Northern Ireland secretary Brandon Lewis said the government would not end furlough abruptly at the end of June if it is clear employees will continue to need support.
Speaking to BBC Radio 4’s Today programme, Lewis said: “We haven’t made any final decisions yet about when it ends and how we will end it.
“At the moment its due to end at the end of June. But the chancellor has been clear – if we need to extend furlough beyond the end of June we will do that.”
The job retention scheme sees the government pay 80 per cent of people’s wages up to £2,500 a month. But the scheme is costing the government between £3bn and £4bn per month. And there are fears it will end up costing as much as the NHS.
More than 800,000 companies have put 6.3m workers on the furlough scheme since it launched, at a cost of around £8bn by 3 May. But it is only set to run until the end of June.

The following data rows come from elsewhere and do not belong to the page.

(** * transform.py: the request-builder migration script

    A shallow embedding of [src/transform.py]: the regular expression
    [pattern], the replacement callback [transform_request], the
    substitution pass [re.sub] and the read / rewrite / print script
    around them, followed by the properties of the specification.

    Text is a list of Unicode code points (Python [str]); the regular
    expression is a value of a small syntax whose backtracking matcher
    lists the ways to match in the order Python's engine tries them. *)

From Stdlib Require Import NArith Ascii String.
From stdpp Require Import gmap strings list sorting.

Local Open Scope N_scope.
Local Open Scope list_scope.

(** ** Text *)

Abbreviation text := (list N).

(** The code points of a string literal of the source. *)
Definition txt (s : string) : text :=
  (fun a => N_of_ascii a) <$> list_ascii_of_string s.

(** The newline character, ["\n"] in the source. *)
Definition NL : text := [10].

(** [str.isspace] on one code point, which is what [\s] tests on a
    [str] pattern: the ASCII blanks and separators, NEL, NBSP and the
    Unicode space separators. *)
Definition is_space (c : N) : bool :=
  ((9 <=? c) && (c <=? 13)) || ((28 <=? c) && (c <=? 32))
  || (c =? 133) || (c =? 160) || (c =? 5760)
  || ((8192 <=? c) && (c <=? 8202))
  || (c =? 8232) || (c =? 8233) || (c =? 8239) || (c =? 8287)
  || (c =? 12288).

(** ** Regular expressions, as far as [pattern] uses them *)

Record flags := Flags { multiline : bool; dotall : bool }.

(** One-character items: [.], [\s], a literal, [[...]] and [[^...]]. *)
Inductive cset :=
| Any
| Space
| Is (c : N)
| OneOf (l : text)
| NoneOf (l : text).

Definition accepts (fl : flags) (cs : cset) (c : N) : bool :=
  match cs with
  | Any => dotall fl || negb (c =? 10)
  | Space => is_space c
  | Is d => c =? d
  | OneOf l => bool_decide (c ∈ l)
  | NoneOf l => negb (bool_decide (c ∈ l))
  end.

(** [Lit l] is a run of literal characters, [One cs] one character of a
    class. [Rep greedy lo hi cs] repeats a one-character item between [lo] and
    [hi] times ([None]: unbounded), greedily or lazily; [pattern]
    repeats nothing else. [Grp i r] is the capturing group number [i]. *)
Inductive regex :=
| Lit (l : text)
| One (cs : cset)
| Rep (greedy : bool) (lo : nat) (hi : option nat) (cs : cset)
| Grp (i : nat) (r : regex)
| Cat (r1 r2 : regex).

Abbreviation groups := (gmap nat text).

(** The suffixes a repetition can leave, in the order the engine tries
    them: the longest run first when greedy, the shortest first when
    lazy. *)
Fixpoint reps (fl : flags) (greedy : bool) (lo : nat) (hi : option nat)
    (cs : cset) (s : text) : list text :=
  let stop := match lo with O => [s] | S _ => [] end in
  let more :=
    match s with
    | c :: s' =>
        if accepts fl cs c && negb (bool_decide (hi = Some O))
        then reps fl greedy (Nat.pred lo) (Nat.pred <$> hi) cs s'
        else []
    | [] => []
    end in
  if greedy then more ++ stop else stop ++ more.

(** [run fl r s g]: every way to match [r] at the start of [s], each as
    the text left over and the groups captured, in the engine's order of
    preference (the first is the match, the others are what it falls
    back to). *)
Fixpoint run (fl : flags) (r : regex) (s : text) (g : groups)
    : list (text * groups) :=
  match r with
  | Lit l =>
      if bool_decide (take (length l) s = l) then [(drop (length l) s, g)]
      else []
  | One cs =>
      match s with
      | c :: s' => if accepts fl cs c then [(s', g)] else []
      | [] => []
      end
  | Rep greedy lo hi cs => (fun s' => (s', g)) <$> reps fl greedy lo hi cs s
  | Grp i r =>
      (fun st : text * groups =>
         (st.1, <[i := take (length s - length st.1) s]> st.2))
        <$> run fl r s g
  | Cat r1 r2 => st ← run fl r1 s g; run fl r2 st.1 st.2
  end.

(** A match attempt at the start of [s]. With [must_advance] an empty
    match is refused and the engine backtracks into the next way. *)
Definition match_here (fl : flags) (r : regex) (must_advance : bool)
    (s : text) : option (text * groups) :=
  head (filter
          (fun st : text * groups =>
             must_advance = false ∨ (length st.1 < length s)%nat)
          (run fl r s ∅)).

(** Leftmost match: the text skipped, the groups and the text after the
    match. [must_advance] only holds for the first position tried. *)
Fixpoint search (fl : flags) (r : regex) (must_advance : bool) (s : text)
    : option (text * groups * text) :=
  match match_here fl r must_advance s with
  | Some (rest, g) => Some ([], g, rest)
  | None =>
      match s with
      | [] => None
      | c :: s' =>
          (fun m : text * groups * text => (c :: m.1.1, m.1.2, m.2))
            <$> search fl r false s'
      end
  end.

(** The pieces [re.sub] joins: the text before each match and the
    callback's result for it, then the text after the last match.  After
    an empty match the next search must advance. *)
Fixpoint sub_pieces (fl : flags) (r : regex) (repl : groups → text)
    (fuel : nat) (must_advance : bool) (s : text) : list text :=
  match fuel with
  | O => [s]
  | S fuel' =>
      match search fl r must_advance s with
      | None => [s]
      | Some (pre, g, rest) =>
          pre :: repl g ::
            sub_pieces fl r repl fuel'
              (bool_decide (length pre + length rest = length s)%nat) rest
      end
  end.

(** [re.sub(pattern, repl, s, flags=fl)] with a callable [repl]. Every
    round but the one after an empty match consumes a character, so
    twice the length bounds the rounds. *)
Definition re_sub (fl : flags) (r : regex) (repl : groups → text) (s : text)
    : text :=
  concat (sub_pieces fl r repl (2 * length s + 2) false s).

(** ** The script *)

(** [match.group(i)]; a group that took no part formats as [None]. *)
Definition group (g : groups) (i : nat) : text :=
  default (txt "None") (g !! i).

Definition transform_request (g : groups) : text :=
  let indent := group g 1 in
  let id_val := group g 2 in
  let method := group g 3 in
  let params := group g 4 in
  let result := indent ++ txt "$requestObject = RequestObjectData::from([" ++ NL in
  let result := result ++ indent ++ txt "    'protocol' => VendProtocol::VERSION," ++ NL in
  let result := result ++ indent ++ txt "    'id' => " ++ id_val ++ txt "," ++ NL in
  let result := result ++ indent ++ txt "    'call' => CallData::from([" ++ NL in
  let result := result ++ indent ++ txt "        'function' => " ++ method ++ txt "," ++ NL in
  let result := result ++ indent ++ txt "        'arguments' => " ++ params ++ txt "," ++ NL in
  let result := result ++ indent ++ txt "    ])," ++ NL in
  let result := result ++ indent ++ txt "]);" in
  result.

Infix "⨾" := Cat (at level 60, right associativity).

Definition ws_plus : regex := Rep true 1 None Space.
Definition ws_star : regex := Rep true 0 None Space.
Definition quote : regex := One (OneOf [39; 34]).
Definition no_comma_plus : regex := Rep true 1 None (NoneOf (txt ",")).
Definition any_plus_lazy : regex := Rep false 1 None Any.
Definition comma_opt : regex := Rep true 0 (Some 1%nat) (Is 44).

(** The pattern, item by item as the source spells it. *)
Definition pattern : regex :=
  Grp 1 ws_plus ⨾
  Lit (txt "$requestObject = RequestObjectData::from([") ⨾
  ws_star ⨾ quote ⨾ Lit (txt "jsonrpc") ⨾ quote ⨾
  ws_star ⨾ Lit (txt "=>") ⨾ ws_star ⨾
  quote ⨾ Lit (txt "2.0") ⨾ quote ⨾
  ws_star ⨾ Lit (txt ",") ⨾ ws_star ⨾
  quote ⨾ Lit (txt "id") ⨾ quote ⨾
  ws_star ⨾ Lit (txt "=>") ⨾ ws_star ⨾
  Grp 2 no_comma_plus ⨾ Lit (txt ",") ⨾ ws_star ⨾
  quote ⨾ Lit (txt "method") ⨾ quote ⨾
  ws_star ⨾ Lit (txt "=>") ⨾ ws_star ⨾
  Grp 3 no_comma_plus ⨾ Lit (txt ",") ⨾ ws_star ⨾
  quote ⨾ Lit (txt "params") ⨾ quote ⨾
  ws_star ⨾ Lit (txt "=>") ⨾ ws_star ⨾
  Grp 4 any_plus_lazy ⨾ comma_opt ⨾ ws_star ⨾ Lit (txt "]);").

(** [flags=re.MULTILINE | re.DOTALL] *)
Definition script_flags : flags := Flags true true.

(** [re.sub(pattern, transform_request, content, flags=...)] *)
Definition transform (content : text) : text :=
  re_sub script_flags pattern transform_request content.

(** *** Files and standard output

    A file holds its characters as they are stored, line ends included;
    how characters are encoded into bytes is below this model. Both
    [open] calls of the script are in text mode with the default
    [newline=None]. *)

Record file := File { readable : bool; writable : bool; content : text }.

(** The files, the lines printed so far, and the writes completed so
    far (path and text handed to [f.write]), oldest first. *)
Record world := World {
  fs : gmap string file;
  stdout : list text;
  written : list (string * text)
}.

(** What reading in text mode does to line ends: ["\r\n"] and a lone
    ["\r"] both come out as ["\n"]. *)
Fixpoint universal_newlines (s : text) : text :=
  match s with
  | [] => []
  | c :: s' =>
      if c =? 13
      then 10 :: match s' with
                 | 10 :: s'' => universal_newlines s''
                 | _ => universal_newlines s'
                 end
      else c :: universal_newlines s'
  end.

Inductive os_error := FileNotFoundError | PermissionError.

(** A computation on the world that either raises or returns. *)
Definition io (A : Type) : Type := world → (os_error + A) * world.

Definition io_ret {A} (a : A) : io A := fun w => (inr a, w).

Definition io_bind {A B} (m : io A) (k : A → io B) : io B :=
  fun w =>
    match m w with
    | (inl e, w') => (inl e, w')
    | (inr a, w') => k a w'
    end.

Notation "x ←io m ;; k" := (io_bind m (fun x => k))
  (at level 100, m at next level, right associativity).

(** [with open(p, 'r') as f: f.read()]: the stored characters with
    their line ends translated. *)
Definition read_text (p : string) : io text :=
  fun w =>
    match fs w !! p with
    | None => (inl FileNotFoundError, w)
    | Some f =>
        if readable f then (inr (universal_newlines (content f)), w)
        else (inl PermissionError, w)
    end.

(** [with open(p, 'w') as f: f.write(c)]: an existing file must be
    writable and gets the new content; a missing one is created. On
    writing, text mode turns ["\n"] into [os.linesep], which is ["\n"]
    again on the system the path of the script belongs to, so [c] is
    stored as it is. *)
Definition write_text (p : string) (c : text) : io unit :=
  fun w =>
    match fs w !! p with
    | None =>
        (inr (), World (<[p := File true true c]> (fs w)) (stdout w)
                       (written w ++ [(p, c)]))
    | Some f =>
        if writable f
        then (inr (), World (<[p := File (readable f) true c]> (fs w))
                            (stdout w) (written w ++ [(p, c)]))
        else (inl PermissionError, w)
    end.

(** [print(line)] *)
Definition print (line : text) : io unit :=
  fun w => (inr (), World (fs w) (stdout w ++ [line]) (written w)).

Definition target : string :=
  "/Users/brian/Developer/cline/vend/tests/Unit/Jobs/CallFunctionTest.php".

Definition done_message : text := txt "Transformation complete!".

There are now reports that chancellor Rishi Sunak could cap furlough payouts to 60 per cent of salaries if it is extended beyond June.
Job retention scheme to be assessed in stages
And Lewis today told Radio 4: “We are going to do this in stages when we have a better understanding of where we are with the size of the virus and the impact on the economy at that stage.
“As the chancellor himself said … it’s whatever we can and whatever it takes to make sure… that when we come through this virus the economy has the ability to start to bounce back.”
His comments came moments after former chancellor Alistair Darling urged the government to extend the job retention scheme.
Darling poured doubt on Bank of England predictions today that the UK economy could bounce back by 15 per cent in 2021, after a severe blow this year.
“I think [a V-shaped recovery] is optimistic,” Darling said. “It will not be possible for everybody to go back to work immediately. People will need to get their confidence sufficiently high to get on public transport and go to work. This is a long haul, let’s just accept that.”
Darling: Extend furlough scheme to combat slow recovery
The former Labour chancellor warned the government must act to avoid workers on furlough falling into redundancy.
“We have to factor in the very strong possibility that there will be people who will not be able to go back to their own jobs. And we do not want to find that they go from furlough to redundancy,” he said.
“The furlough scheme was a very good scheme, it was just what was needed. But it needs to be adapted now.”
Mountain Warehouse retail chain boss Mark Neale has put some staff on the job retention scheme. He said furlough could continue in some form until the end of the year.
“The government needs to keep writing the cheques to some extent but not nearly to the extent they are at the moment,” he said. “Right now the costs are completely unsustainable.”
He favoured the idea of gradually reducing the amount of money the government pays furloughed staff, rather than scrapping the scheme.
“There’s scope for the amount it costs the government to come down significantly,” he told the Today programme.